WHAT’S IN A LOAD?
On laundry day, after you’ve gathered and sorted, you look at the varying piles of clothes: some small, some large, and others in between. But when you pick up a pile and put it in the washer, do you really know what size you should set the controls to?
Though load sizes will vary a little depending on the washer’s capacity, there are some general guidelines you can follow. Even though many of today’s HE machines can often sense the load and automatically fill the water to the proper level, you’ll still need to know how much detergent to add. Check the instructions on the detergent bottle before using so you apply the proper amount.
And, if your washer doesn’t have a sensor and you have to choose for yourself how big each load is, here’s a handy cheat sheet.
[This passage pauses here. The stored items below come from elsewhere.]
(** * polaris_cdash: CDash report generation from a directory of log files

    A shallow embedding of [polaris-cdash/polaris_cdash.py] and the
    properties of its three report generators.

    Conventions of the embedding.
    - A Python [str] is a [string]; characters are 8-bit codes.  The
      program inspects characters only through the ASCII ranges of its
      regular expression, the keyword ["ERROR"] and the path separator.
    - Paths follow [posixpath].
    - The program's inputs from the operating system (platform strings,
      the psutil module, the clock, directory enumeration, file contents)
      are the fields of an environment record [Env]; so is the verdict of
      the XML parser on a document, which the program only consults.
    - Effects are threaded through a state-and-exception monad over a
      [World] holding what was printed and which documents were written. *)

From Equations Require Import Equations.
From Equations.Prop Require Import Logic.
From stdpp Require Import base option list strings gmap sorting pretty.
From Stdlib Require Import Ascii ZArith Lia.

Local Open Scope Z_scope.

(** ** Python string primitives *)

(** [s.startswith(p)] *)
Definition startswith (s p : string) : bool := String.prefix p s.
Arguments startswith : simpl never.

(** [sub in s] for two strings: [sub] occurs in [s] at some offset. *)
Fixpoint py_in (sub s : string) : bool :=
  startswith s sub ||
  match s with
  | EmptyString => false
  | String _ s' => py_in sub s'
  end.

(** What [sub in s] means: [s] can be cut around a copy of [sub]. *)
Definition substring_of (sub s : string) : Prop :=
  ∃ pre post, s = pre +:+ sub +:+ post.

(** [c * n] for a one-character string. *)
Fixpoint str_repeat (c : ascii) (n : nat) : string :=
  match n with
  | O => ""
  | S n' => String c (str_repeat c n')
  end.

(** ** [strip_ansi_codes] *)

Definition ESC : ascii := "027"%char.

Definition code (c : ascii) : N := Ascii.N_of_ascii c.

(** A range [lo-hi] inside a character class. *)
Definition in_range (lo hi c : ascii) : bool :=
  ((code lo <=? code c) && (code c <=? code hi))%N.

(** The four character classes of the pattern
    [\x1B(?:[@-Z\\-_]|\[[0-?]*[ -/]*[@-~])]. *)
Definition class_Fe (c : ascii) : bool :=
  in_range "@" "Z" c || in_range "\" "_" c.
Definition class_param (c : ascii) : bool := in_range "0" "?" c.
Definition class_inter (c : ascii) : bool := in_range " " "/" c.
Definition class_final (c : ascii) : bool := in_range "@" "~" c.

(** The fragment of regular expressions the pattern is written in, and
    the strings an expression matches. *)
Inductive regex : Type :=
  | Chr (c : ascii)
  | Cls (p : ascii → bool)
  | Seq (r1 r2 : regex)
  | Alt (r1 r2 : regex)
  | Star (r : regex).

Inductive re_match : regex → string → Prop :=
  | M_Chr c : re_match (Chr c) (String c "")
  | M_Cls (p : ascii → bool) c : p c = true → re_match (Cls p) (String c "")
  | M_Seq r1 r2 s1 s2 :
      re_match r1 s1 → re_match r2 s2 → re_match (Seq r1 r2) (s1 +:+ s2)
  | M_AltL r1 r2 s : re_match r1 s → re_match (Alt r1 r2) s
  | M_AltR r1 r2 s : re_match r2 s → re_match (Alt r1 r2) s
  | M_Star0 r : re_match (Star r) ""
  | M_StarS r s1 s2 :
      re_match r s1 → re_match (Star r) s2 → re_match (Star r) (s1 +:+ s2).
Unless you’re just washing a shirt you spilled on or need to rewash your kid’s only set of dress pants, you won’t likely wash a small load very often. But it’s good to know what constitutes a small load just in case.
Here’s what you might find in a small load, one that fills about 1/3 of the tub:
- 1–2 permanent press shirts or
- 2 pillow cases or
- 1 dress
If you can scoop up the clothes to be washed in an armload or less, you probably have a medium load, about six pounds of clothing. This may be an outfit or two or enough clothing for someone to get through a full day or two. Or, it could be washing a sheet set.
These are examples of what may be in a medium load, one filling about one-half the wash tub:
- 3–4 permanent press shirts or
- 1 twin sheet and 1 pillowcase or
- 1–2 dresses
A large load is very common, especially for families: multiple outfits, bedsheets from a couple kids’ beds and more. A large load is typically a full armload, and weighs roughly 11 pounds.
In a large load, filling about three-quarters of the washer’s tub, you might find any of these:
- 6–7 permanent press shirts or
- 2 twin sheets and 2 pillowcases or
- 8 bath towels and 6 washcloths
If you have to make two trips to the washer with armloads of laundry, you’re into extra-large territory. You’re washing clothes for several people at one time, or several days of clothes for a couple people. There may even be bulky bedding in an extra-large load.
One word of caution: In a top-loading machine, make sure you leave enough space between the laundry and the top of the drum—keep clothes at or below the agitator—so there’s enough room for the clothes to tumble freely and wash properly.
This is what you might find in an extra-large load that almost completely fills the tub:
- 8–9 permanent press shirts and 2 pairs of pants or
- 2 queen-size sheets, 4 pillowcases, 2 nightgowns and a pair of pajamas or
- 1 queen-size bedspread
If you’re still not sure quite how big that load of laundry is, here’s a simple rule: If in doubt, select a larger load size. You need enough water to ensure a thorough cleaning. In a top loader, this means that water covers all the laundry. A front loader is more efficient with water use, but you still don’t want to overfill so the clothes move easily around the drum.
With these sizing tips, you’ll wash more efficiently and get your clothes as clean as they can be.